Joyce Kincaid calls me Saturday morning to remind me about the benefit tonight. They’ve combined it with Raider Madness, a portion of the proceeds going to Matt’s medical expenses and the rest to the football team.

“I just hope that, wherever he is, he knows,” she sniffles. “That he sees how much everyone cares. And I’m so happy you could stay through all of this. It would mean so much to him.”

“Yeah,” I say, “I’m happy I could stay too.”
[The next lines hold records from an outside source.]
(** X9: every error that [parse] raises is one of the parser's own four,
    raised with the record, or an [IndexError], [TypeError] or
    [ValueError] of an operation it uses (or the mark of a reference to
    no object); it is never a [KeyError]: every key is looked up after a
    test that it is there. *)
Theorem parse_raises_expected h e :
  raises (parse is_space maxint module_loader parse_kv iteritems task_ds) h e ->
  expected_error maxint task_ds e /\ e <> KeyError.
Proof.
  intros He. apply fine_parse in He. split; [done|].
  intros ->. destruct He as [(msg & [=] & _) | [|[|[|]]]]; done.
Qed.
End Errors.

Section Edges.
Variable is_space : ascii -> bool.
Variable maxint : Z.
Variable module_loader : string -> bool.
Variable parse_kv : string -> bool -> dict.
Variable iteritems : dict -> list (string * value).
Hypothesis iteritems_perm : forall d, iteritems d ≡ₚ map_to_list d.
Variable task_ds : loc.

Local Abbreviation parse :=
  (parse is_space maxint module_loader parse_kv iteritems task_ds).

Lemma update_if_raises fa x e h :
  update_error x = Some e -> update_if fa x h = (Raise e, h).
Proof.
  unfold update_if. destruct x as [|[|]|z|s|l]; simpl; try done.
  - by intros [= <-].
  - unfold bind, ret. simpl. destruct (Z.eqb z 0); [done|]. by intros [= <-].
  - unfold bind, ret. simpl. destruct (String.eqb s ""); [done|].
    by intros [= <-].
Qed.

(** X10: a record that names its operation in one form, giving there a
    boolean or a number, or [None] under [action] or [local_action]:
    when its shared defaults can be taken, [parse] fails with the
    parser's error for the type of that value ([int] or [long] for a
    number, by [sys.maxint]), raised with the record. *)
Theorem parse_refuses_value h rec f thing dflt :
  h !! task_ds = Some rec ->
  sole_form module_loader rec f thing ->
  defaults h rec = Some dflt ->
  refused f thing = true ->
  raises parse h (unexpected_type maxint task_ds thing).
Proof.
  intros Hrec Hsole Hd Hr. eapply raises_intro.
  rewrite (parse_sole_form is_space maxint module_loader parse_kv iteritems
      iteritems_perm
             task_ds h rec f thing Hrec Hsole).
  unfold _normalize_parameters. rewrite !bind_assoc.
  run_by ltac:(reflexivity). rewrite !bind_assoc.
  run_by ltac:(eapply update_if_run;
               [by apply items_of_app, defaults_items
               |by apply list_lookup_middle]).
  destruct f, thing; simpl in Hr |- *; done.
Qed.

(** X11: a record that names its operation in one form and whose [args]
    is a string that is not empty, or [True] or a number other than 0:
    [parse] raises [ValueError] for the string and [TypeError] for the
    others, whatever the operation and its value are. *)
Theorem parse_rejects_defaults h rec f thing x e :
  h !! task_ds = Some rec ->
  sole_form module_loader rec f thing ->
  rec !! "args" = Some x ->
  update_error x = Some e ->
  raises parse h e.
Proof.
  intros Hrec Hsole Hx He. eapply raises_intro.
  rewrite (parse_sole_form is_space maxint module_loader parse_kv iteritems
      iteritems_perm
             task_ds h rec f thing Hrec Hsole).
  unfold _normalize_parameters. rewrite !bind_assoc.
  run_by ltac:(reflexivity). rewrite !bind_assoc.
  rewrite Hx. simpl.
  by rewrite (bind_raise _ _ _ _ _ (update_if_raises _ _ _ _ He)).
Qed.

(** X12: [_normalize_new_style_args] on a mapping with a [module] field
    returns that field and a new dictionary that holds the other items;
    the mapping itself keeps its [module] field. *)
Theorem normalize_new_style_args_copies h l m a :
  h !! l = Some m ->
  m !! "module" = Some a ->
  exists args h',
    _normalize_new_style_args is_space maxint parse_kv task_ds (VDict l) h
    = (Ret (a, Some args), h') /\
    length h <= args /\
    h' !! args = Some (delete "module" m) /\
    h' !! l = Some m.
Proof.
  intros Hl Hmod. exists (length h + 1), (h ++ [m; delete "module" m]).
  rewrite (normalize_new_style_args_mapping is_space maxint parse_kv task_ds h l
      m Hl), Hmod.
  split_and!; [done|lia|by rewrite lookup_new|by apply lookup_app_l_Some].
Qed.

(** X13: a record that names its operation by the key of a known
    operation and nowhere else, with [None] as the value (an operation
    that takes no parameters): [parse] returns the shared defaults as
    the parameters. *)
Theorem parse_no_parameters h rec name dflt :
  h !! task_ds = Some rec ->
  sole_form module_loader rec (Module name) VNone ->
  defaults h rec = Some dflt ->
  returns parse h
    (final_action (VStr name)) (final_params (VStr name) dflt) VNone.
Proof.
  intros Hrec Hsole Hd. rewrite <-(left_id_L ∅ (∪) dflt).
  by apply (parse_form_returns is_space maxint module_loader parse_kv iteritems
      iteritems_perm
              task_ds h rec (Module name) VNone).
Qed.

(** X14: a record that names its operation by the key of a known
    operation and nowhere else, with a string as the value: the whole
    string goes to the tokenizer, in raw mode iff the key is [command],
    [shell] or [script], and when the result has no [args] key, [parse]
    returns it laid over the shared defaults (for [shell] as [command],
    with [_uses_shell]). *)
Theorem parse_module_string h rec name s dflt :
  h !! task_ds = Some rec ->
  sole_form module_loader rec (Module name) (VStr s) ->
  defaults h rec = Some dflt ->
  parse_kv s (py_in (VStr name) ["command"; "shell"; "script"]) !! "args"
  = None ->
  returns parse h
    (final_action (VStr name))
    (final_params (VStr name)
       (parse_kv s (py_in (VStr name) ["command"; "shell"; "script"]) ∪ dflt))
    VNone.
Proof.
  intros Hrec Hsole Hd Hp.
  apply (parse_form_returns is_space maxint module_loader parse_kv iteritems
      iteritems_perm
           task_ds h rec (Module name) (VStr s)); try done.
  unfold structural_params. cbn -[py_in]. unfold unwrapped. by rewrite Hp.
Qed.
(** X15: a record with both an [action] and a [local_action] key, whose
    [action] value is normalized to an operation: [parse] fails with the
    error "action and local_action are mutually exclusive", raised with
    the record. *)
Theorem action_and_local_action_exclusive
    h rec thing st0 additional_args h0 a fa h1 :
  h !! task_ds = Some rec ->
  rec !! "action" = Some thing ->
  is_Some (rec !! "local_action") ->
  parse_init task_ds h = (Ret (st0, additional_args), h0) ->
  _normalize_parameters is_space maxint parse_kv task_ds thing VNone
      additional_args h0
  = (Ret (a, fa), h1) ->
  a <> VNone ->
  raises parse h
    (AnsibleParserError
       "action and local_action are mutually exclusive" task_ds).
Proof.
  intros Hrec Ha [tl Hl] Hinit Hnp Hsome.
  eapply raises_intro. rewrite parse_unfold.
  run_by ltac:(exact Hinit).
  rewrite (parse_init_run task_ds h rec Hrec) in Hinit.
  injection Hinit as <- <- <-.
  assert ((h ++ [∅; ∅]) !! task_ds = Some rec) as Hrec0
    by by apply lookup_app_l_Some.
  unfold parse_action. rewrite bind_assoc.
  run_by ltac:(by apply contains_run). unfold dict_has. rewrite Ha.
  unfold getitem. rewrite !bind_assoc.
  run_by ltac:(by apply deref_at). rewrite Ha.
  run_by ltac:(reflexivity). rewrite bind_assoc.
  run_by ltac:(exact Hnp). run_by ltac:(reflexivity).
  pose proof (normalize_parameters_keeps _ _ _ _ _ _ _ _ _ _ _ _ Hnp Hrec0)
    as Hrec1.
  unfold parse_local_action. rewrite bind_assoc.
  run_by ltac:(by apply contains_run). unfold dict_has. rewrite Hl.
  simpl. by destruct a.
Qed.
End Edges.

(** ** The properties above on the task records *)

(** X1, on the unit separator U+001F alone: whitespace in a [unicode]
    string, and a token in a byte string. *)
Lemma split_module_string_total_witness :
  _split_module_string unicode_space (String "031" "") []
  = (Raise IndexError, []) /\
  exists x rest,
    split str_space (String "031" "") = x :: rest /\
    token str_space x = true /\
    _split_module_string str_space (String "031" "") []
    = (Ret (x, join rest), []).
Proof.
  split.
  - exact (split_module_string_total unicode_space (String "031" "") []).
  - exact (split_module_string_total str_space (String "031" "") []).
Defined.

(** X2, on a string with runs of blanks. *)
Lemma split_module_string_tokens_witness :
  "copy" :: split str_space "src=a dest=b" = split str_space
      "copy  src=a   dest=b ".
Proof.
  apply (split_module_string_tokens str_space
           "copy  src=a   dest=b " [] "copy" "src=a dest=b" []).
  - reflexivity.
  - vm_compute; reflexivity.
Defined.

(** X3, on [shell]. *)
Lemma handle_shell_weirdness_idempotent_witness :
  _handle_shell_weirdness (VStr "command") 0
    [ {[ "_uses_shell" := VBool true ]} ]
  = (Ret (VStr "command", 0), [ {[ "_uses_shell" := VBool true ]} ]).
Proof.
  apply (handle_shell_weirdness_idempotent (VStr "shell") 0 [∅]).
  vm_compute; reflexivity.
Defined.

(** X4, on [{action: "shell echo hi"}]. *)
Lemma parse_returns_no_shell_witness :
  VStr "command" <> VNone /\ VStr "command" <> VStr "shell".
Proof.
  eapply (parse_returns_no_shell str_space maxint64 some_modules tokenize
      map_to_list 0
            task_action_shell (VStr "command") 3 VNone).
  reflexivity.
Defined.

(** X5, on [{local_action: "copy src=a dest=b"}]. *)
Lemma parse_delegate_to_witness :
  VStr "localhost"
  = if dict_has "local_action"
         ({[ "local_action" := VStr "copy src=a dest=b" ]} : dict)
    then VStr "localhost" else VNone.
Proof.
  eapply (parse_delegate_to str_space maxint64 some_modules tokenize map_to_list
      0
            task_local_copy _ (VStr "copy") 3).
  - reflexivity.
  - reflexivity.
Defined.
Truthfully, I’d been desperately trying to convince myself I didn’t have to go to the benefit, while driving myself insane with the thought that, very likely, Beau would be there, if in another universe. Even standing on the other side of an impassable veil from him sounds better than the last couple of days without him. When I hang up with Joyce, I slip out the back of Megan’s room onto the patio. The air is cooler than I expected, and dark clouds hang in low clumps over the pond and the woods. Everything’s completely distorted by fog, but I set out anyway, taking my phone with me. I try to get ahold of Beau again, but the call won’t go through, and I’m left trudging aimlessly through the forest, straining my mind in an attempt to open his world again.

My phone starts buzzing in my hand, and I nearly drop it before accepting the call and planting it against my face just as I process the name onscreen.

“Rachel?”

“Well, hello to you too,” Rachel says, apparently indignant at my surprise.

I sigh. “Is there a reason you’re calling, Rachel?”

She lets out an even longer sigh. “Look, I’m sorry about what happened between me and Matt. He was wasted, and I guess I was . . . curious.”

“It’s fine,” I say sharply. “Is that all?”

“God, Natalie, I’m trying to apologize.”